Assigned task :: Stop after the line with "Definition action_typed (act"; until then, please copy every line of the records word for word from the first.

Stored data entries
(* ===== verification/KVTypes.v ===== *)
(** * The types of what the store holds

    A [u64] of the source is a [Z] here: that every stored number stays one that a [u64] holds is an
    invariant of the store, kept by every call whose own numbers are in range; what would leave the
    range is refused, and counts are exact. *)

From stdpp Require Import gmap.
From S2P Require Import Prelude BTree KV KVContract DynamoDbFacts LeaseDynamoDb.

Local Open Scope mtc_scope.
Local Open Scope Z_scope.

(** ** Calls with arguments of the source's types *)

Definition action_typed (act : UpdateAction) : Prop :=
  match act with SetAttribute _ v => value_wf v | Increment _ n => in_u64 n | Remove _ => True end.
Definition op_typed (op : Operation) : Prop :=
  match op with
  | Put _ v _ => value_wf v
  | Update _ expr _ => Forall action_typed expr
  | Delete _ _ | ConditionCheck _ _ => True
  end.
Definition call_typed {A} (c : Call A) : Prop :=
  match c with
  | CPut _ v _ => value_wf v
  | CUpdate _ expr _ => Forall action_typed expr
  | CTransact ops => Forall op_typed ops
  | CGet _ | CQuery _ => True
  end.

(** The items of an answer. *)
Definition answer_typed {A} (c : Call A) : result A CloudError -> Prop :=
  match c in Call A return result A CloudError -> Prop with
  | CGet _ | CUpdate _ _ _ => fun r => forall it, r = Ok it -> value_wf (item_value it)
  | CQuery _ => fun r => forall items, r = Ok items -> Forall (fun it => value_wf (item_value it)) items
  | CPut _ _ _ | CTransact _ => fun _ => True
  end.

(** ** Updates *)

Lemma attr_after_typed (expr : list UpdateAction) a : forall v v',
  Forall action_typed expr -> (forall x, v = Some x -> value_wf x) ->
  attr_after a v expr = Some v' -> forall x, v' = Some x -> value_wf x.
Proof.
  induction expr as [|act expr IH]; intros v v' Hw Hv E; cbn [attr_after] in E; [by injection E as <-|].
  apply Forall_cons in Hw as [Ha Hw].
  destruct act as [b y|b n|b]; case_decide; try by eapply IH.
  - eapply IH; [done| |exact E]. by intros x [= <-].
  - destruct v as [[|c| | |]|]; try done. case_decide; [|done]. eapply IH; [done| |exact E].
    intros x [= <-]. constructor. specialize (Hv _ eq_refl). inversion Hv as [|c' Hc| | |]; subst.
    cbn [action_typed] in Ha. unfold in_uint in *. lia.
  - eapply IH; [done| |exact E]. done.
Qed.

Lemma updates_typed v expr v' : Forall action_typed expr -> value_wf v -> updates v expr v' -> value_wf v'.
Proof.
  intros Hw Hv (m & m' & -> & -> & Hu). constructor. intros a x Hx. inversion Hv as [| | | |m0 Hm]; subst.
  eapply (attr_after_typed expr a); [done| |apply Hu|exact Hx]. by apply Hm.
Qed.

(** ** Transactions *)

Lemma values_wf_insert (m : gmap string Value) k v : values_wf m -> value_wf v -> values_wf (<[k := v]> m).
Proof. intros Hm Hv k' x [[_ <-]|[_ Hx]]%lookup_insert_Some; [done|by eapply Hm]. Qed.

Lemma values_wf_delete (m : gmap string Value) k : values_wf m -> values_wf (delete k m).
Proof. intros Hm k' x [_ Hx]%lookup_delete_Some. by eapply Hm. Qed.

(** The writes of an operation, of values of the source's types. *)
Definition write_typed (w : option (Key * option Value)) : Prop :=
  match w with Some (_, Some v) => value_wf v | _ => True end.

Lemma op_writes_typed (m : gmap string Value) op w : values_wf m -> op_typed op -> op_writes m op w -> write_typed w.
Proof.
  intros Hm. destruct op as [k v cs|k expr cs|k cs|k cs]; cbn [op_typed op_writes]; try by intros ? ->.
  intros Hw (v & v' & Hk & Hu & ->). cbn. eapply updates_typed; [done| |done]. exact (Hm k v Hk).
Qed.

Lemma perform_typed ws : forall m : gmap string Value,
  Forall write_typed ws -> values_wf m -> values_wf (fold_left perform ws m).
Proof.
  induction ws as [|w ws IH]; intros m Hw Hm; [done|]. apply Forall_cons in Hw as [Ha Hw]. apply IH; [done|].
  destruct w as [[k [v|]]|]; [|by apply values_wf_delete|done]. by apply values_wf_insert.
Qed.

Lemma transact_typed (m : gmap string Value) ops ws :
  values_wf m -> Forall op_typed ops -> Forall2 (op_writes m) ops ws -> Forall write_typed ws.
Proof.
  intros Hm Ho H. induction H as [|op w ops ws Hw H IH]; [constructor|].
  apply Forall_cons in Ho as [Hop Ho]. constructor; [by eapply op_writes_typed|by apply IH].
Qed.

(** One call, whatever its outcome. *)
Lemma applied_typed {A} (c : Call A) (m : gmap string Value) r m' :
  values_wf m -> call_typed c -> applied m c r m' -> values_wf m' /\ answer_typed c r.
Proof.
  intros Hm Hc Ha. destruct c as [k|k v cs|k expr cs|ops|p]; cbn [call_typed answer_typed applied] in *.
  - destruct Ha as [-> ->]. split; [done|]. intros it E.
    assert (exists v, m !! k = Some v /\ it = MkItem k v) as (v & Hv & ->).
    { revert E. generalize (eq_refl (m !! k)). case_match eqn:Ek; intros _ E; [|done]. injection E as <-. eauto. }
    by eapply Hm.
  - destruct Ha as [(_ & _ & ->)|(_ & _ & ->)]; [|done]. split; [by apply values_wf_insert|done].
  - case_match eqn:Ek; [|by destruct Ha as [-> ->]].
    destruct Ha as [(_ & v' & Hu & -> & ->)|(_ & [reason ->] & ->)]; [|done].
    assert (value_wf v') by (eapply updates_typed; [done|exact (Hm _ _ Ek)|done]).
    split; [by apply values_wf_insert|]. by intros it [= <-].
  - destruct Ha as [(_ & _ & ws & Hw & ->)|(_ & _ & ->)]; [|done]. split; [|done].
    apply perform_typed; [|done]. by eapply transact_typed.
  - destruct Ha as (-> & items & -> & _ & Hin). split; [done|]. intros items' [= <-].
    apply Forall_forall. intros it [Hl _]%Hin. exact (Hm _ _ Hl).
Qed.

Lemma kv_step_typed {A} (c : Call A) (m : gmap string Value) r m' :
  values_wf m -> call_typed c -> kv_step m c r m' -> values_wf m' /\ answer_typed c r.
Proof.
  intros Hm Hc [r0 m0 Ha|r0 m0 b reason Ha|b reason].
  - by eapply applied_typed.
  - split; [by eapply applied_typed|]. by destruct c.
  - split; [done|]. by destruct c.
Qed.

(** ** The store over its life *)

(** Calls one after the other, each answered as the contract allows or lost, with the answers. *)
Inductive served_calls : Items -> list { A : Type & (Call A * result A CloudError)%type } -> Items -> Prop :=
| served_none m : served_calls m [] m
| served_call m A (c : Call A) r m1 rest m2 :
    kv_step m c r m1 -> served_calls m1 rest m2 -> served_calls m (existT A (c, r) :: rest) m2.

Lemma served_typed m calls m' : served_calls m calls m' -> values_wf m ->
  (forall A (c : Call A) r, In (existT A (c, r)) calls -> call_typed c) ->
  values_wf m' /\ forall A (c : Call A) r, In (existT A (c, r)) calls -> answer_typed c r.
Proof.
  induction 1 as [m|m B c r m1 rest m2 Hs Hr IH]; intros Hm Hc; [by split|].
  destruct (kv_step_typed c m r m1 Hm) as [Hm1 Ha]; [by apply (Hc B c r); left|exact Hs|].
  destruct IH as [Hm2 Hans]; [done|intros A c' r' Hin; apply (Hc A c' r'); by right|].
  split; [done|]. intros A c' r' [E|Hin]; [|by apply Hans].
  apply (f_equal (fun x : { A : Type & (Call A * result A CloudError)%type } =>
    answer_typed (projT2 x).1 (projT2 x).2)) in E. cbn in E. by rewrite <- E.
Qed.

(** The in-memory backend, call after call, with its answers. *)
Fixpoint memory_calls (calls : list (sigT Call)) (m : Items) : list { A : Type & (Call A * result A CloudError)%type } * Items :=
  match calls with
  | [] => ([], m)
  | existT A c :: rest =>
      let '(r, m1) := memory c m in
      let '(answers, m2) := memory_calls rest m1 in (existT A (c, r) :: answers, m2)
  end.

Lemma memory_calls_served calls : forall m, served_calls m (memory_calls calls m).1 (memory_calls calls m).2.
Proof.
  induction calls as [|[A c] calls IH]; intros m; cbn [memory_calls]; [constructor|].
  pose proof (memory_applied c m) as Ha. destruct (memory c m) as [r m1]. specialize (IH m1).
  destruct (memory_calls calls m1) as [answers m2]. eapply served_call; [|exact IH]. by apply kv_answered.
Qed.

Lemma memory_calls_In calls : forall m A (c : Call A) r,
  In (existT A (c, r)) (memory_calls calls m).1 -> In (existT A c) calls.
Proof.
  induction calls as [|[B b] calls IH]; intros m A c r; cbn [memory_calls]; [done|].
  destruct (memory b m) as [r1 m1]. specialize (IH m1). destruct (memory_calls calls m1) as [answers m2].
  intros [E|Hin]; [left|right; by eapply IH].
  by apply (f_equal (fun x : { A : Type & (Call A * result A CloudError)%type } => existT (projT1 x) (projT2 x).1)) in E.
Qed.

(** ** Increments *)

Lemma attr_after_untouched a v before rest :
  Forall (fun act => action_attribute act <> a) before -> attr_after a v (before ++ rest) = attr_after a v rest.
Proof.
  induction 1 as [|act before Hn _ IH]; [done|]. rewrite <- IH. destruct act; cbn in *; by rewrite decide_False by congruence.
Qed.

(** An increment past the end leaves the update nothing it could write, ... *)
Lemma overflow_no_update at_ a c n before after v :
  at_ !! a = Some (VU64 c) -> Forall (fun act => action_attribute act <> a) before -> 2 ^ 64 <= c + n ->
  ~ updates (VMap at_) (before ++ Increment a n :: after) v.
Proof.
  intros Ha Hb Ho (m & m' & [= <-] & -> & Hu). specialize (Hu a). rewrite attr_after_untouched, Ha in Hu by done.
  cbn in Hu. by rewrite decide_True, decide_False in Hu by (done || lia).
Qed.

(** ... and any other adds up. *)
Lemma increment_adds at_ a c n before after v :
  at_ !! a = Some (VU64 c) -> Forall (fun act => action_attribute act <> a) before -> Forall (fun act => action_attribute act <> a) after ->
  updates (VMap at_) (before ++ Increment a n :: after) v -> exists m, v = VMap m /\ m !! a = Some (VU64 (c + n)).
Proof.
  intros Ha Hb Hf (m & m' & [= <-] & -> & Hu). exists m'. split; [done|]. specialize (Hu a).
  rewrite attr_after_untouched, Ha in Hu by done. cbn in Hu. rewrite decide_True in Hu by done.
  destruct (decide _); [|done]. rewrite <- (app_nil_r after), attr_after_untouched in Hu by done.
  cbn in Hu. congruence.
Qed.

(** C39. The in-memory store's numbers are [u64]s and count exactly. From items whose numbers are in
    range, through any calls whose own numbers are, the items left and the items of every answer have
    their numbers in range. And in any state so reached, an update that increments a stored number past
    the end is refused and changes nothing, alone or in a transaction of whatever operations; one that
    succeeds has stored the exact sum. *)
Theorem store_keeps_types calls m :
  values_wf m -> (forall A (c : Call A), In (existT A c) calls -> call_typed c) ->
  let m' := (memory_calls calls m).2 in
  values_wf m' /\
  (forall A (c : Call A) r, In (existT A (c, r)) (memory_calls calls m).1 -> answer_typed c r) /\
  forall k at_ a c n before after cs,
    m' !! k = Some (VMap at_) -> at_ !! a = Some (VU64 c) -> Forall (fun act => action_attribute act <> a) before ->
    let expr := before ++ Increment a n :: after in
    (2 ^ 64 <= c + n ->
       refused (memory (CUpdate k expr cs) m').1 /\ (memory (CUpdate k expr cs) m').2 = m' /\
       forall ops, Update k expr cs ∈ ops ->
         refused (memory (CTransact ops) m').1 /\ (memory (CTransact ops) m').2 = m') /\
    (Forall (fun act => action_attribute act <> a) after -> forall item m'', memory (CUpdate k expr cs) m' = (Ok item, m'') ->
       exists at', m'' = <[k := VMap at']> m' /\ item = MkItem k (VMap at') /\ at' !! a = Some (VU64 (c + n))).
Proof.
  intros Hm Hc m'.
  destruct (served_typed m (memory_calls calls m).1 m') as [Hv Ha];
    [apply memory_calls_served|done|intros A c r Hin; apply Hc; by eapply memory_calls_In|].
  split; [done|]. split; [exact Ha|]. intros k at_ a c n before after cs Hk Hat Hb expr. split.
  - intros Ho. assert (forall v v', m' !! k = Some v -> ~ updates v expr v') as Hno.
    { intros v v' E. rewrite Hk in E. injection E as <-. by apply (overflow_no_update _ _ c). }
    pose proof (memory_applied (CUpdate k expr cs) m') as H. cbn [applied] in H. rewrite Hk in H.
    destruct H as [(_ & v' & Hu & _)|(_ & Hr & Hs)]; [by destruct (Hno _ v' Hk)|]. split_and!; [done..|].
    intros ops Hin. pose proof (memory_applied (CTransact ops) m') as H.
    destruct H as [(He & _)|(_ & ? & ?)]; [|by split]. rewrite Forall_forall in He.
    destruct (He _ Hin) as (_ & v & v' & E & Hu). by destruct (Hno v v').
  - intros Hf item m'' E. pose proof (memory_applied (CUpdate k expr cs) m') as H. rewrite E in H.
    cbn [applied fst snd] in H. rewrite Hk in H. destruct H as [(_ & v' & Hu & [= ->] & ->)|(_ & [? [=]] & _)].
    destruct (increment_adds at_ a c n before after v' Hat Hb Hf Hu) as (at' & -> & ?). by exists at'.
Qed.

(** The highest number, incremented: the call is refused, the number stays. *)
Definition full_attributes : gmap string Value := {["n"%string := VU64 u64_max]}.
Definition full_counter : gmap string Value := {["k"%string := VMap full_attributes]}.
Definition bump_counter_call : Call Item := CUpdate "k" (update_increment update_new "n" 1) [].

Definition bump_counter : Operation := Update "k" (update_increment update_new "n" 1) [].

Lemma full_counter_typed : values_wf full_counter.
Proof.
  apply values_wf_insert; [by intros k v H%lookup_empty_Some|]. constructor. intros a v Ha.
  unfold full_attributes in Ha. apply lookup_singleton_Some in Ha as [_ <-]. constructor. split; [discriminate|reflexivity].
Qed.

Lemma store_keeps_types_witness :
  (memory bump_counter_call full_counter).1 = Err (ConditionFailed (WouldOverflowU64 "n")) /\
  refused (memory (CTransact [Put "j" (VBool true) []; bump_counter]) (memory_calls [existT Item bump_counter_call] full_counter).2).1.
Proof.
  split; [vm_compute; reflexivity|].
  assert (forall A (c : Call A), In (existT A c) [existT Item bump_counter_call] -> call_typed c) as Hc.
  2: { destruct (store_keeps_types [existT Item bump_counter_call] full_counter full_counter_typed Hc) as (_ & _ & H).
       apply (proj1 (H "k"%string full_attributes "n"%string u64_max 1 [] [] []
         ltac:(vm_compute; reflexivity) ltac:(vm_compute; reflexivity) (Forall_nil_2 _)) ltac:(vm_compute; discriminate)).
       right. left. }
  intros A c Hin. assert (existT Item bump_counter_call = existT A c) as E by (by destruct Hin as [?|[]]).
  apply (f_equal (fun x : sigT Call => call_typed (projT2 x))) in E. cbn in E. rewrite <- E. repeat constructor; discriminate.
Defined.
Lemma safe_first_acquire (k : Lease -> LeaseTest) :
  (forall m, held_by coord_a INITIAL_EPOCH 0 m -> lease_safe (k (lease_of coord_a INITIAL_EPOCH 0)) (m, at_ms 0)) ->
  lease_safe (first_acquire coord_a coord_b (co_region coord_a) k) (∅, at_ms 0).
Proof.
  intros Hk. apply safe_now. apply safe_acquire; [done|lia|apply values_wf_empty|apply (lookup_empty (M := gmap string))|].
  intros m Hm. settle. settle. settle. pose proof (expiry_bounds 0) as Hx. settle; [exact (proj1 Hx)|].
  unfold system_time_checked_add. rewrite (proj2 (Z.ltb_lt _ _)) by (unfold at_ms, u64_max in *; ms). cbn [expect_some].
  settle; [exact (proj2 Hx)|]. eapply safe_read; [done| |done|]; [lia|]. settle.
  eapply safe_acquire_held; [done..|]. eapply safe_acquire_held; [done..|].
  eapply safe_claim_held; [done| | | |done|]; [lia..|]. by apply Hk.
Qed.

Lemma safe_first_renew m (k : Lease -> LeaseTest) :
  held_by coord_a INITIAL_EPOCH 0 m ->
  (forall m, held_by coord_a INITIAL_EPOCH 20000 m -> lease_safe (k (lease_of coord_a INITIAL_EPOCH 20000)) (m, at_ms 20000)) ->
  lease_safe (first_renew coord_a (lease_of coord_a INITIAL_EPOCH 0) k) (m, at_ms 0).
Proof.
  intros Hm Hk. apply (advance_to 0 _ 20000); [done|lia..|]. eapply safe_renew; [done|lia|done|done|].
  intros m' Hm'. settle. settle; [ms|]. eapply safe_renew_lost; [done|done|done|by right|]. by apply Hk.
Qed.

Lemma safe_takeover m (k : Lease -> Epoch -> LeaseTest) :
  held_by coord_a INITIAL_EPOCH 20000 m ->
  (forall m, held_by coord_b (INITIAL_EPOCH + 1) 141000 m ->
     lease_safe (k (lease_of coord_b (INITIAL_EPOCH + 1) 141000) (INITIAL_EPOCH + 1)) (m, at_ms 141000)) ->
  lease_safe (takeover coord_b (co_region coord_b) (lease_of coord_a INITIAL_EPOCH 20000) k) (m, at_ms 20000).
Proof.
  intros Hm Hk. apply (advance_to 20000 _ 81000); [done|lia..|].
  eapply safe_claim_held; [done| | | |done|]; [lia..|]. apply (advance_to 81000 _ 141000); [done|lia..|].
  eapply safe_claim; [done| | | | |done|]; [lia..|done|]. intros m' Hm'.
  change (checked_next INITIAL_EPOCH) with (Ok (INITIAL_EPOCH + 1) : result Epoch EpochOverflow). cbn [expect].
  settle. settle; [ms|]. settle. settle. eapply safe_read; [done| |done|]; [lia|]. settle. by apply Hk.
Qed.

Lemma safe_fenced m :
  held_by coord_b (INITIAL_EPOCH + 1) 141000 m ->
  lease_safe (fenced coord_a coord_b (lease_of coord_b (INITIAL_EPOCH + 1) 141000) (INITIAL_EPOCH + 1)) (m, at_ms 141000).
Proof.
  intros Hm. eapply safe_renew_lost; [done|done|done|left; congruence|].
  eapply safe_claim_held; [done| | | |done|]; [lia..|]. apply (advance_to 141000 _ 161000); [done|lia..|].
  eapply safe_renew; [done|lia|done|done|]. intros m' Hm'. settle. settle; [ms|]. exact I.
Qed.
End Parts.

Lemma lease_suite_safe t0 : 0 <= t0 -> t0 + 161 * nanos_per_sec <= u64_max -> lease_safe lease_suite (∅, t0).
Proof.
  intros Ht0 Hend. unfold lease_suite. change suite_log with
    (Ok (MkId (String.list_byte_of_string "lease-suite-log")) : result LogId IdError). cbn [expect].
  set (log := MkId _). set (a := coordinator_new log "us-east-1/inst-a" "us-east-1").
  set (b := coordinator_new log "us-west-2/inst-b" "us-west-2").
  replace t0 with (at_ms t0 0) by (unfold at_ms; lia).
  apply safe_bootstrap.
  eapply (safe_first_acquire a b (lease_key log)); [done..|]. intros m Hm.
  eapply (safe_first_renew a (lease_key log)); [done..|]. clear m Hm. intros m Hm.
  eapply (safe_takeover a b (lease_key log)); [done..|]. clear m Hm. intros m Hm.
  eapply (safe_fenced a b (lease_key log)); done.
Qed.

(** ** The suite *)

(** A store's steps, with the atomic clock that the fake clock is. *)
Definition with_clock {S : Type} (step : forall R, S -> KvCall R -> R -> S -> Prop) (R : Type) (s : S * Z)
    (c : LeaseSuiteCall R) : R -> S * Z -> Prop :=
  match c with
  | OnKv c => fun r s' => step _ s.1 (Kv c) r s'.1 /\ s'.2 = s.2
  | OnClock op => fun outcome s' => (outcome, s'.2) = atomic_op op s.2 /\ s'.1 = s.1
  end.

Task output ::
(* ===== verification/KVTypes.v ===== *)
(** * The types of what the store holds

    A [u64] of the source is a [Z] here: that every stored number stays one that a [u64] holds is an
    invariant of the store, kept by every call whose own numbers are in range; what would leave the
    range is refused, and counts are exact. *)

From stdpp Require Import gmap.
From S2P Require Import Prelude BTree KV KVContract DynamoDbFacts LeaseDynamoDb.

Local Open Scope mtc_scope.
Local Open Scope Z_scope.

(** ** Calls with arguments of the source's types *)

Definition action_typed (act : UpdateAction) : Prop :=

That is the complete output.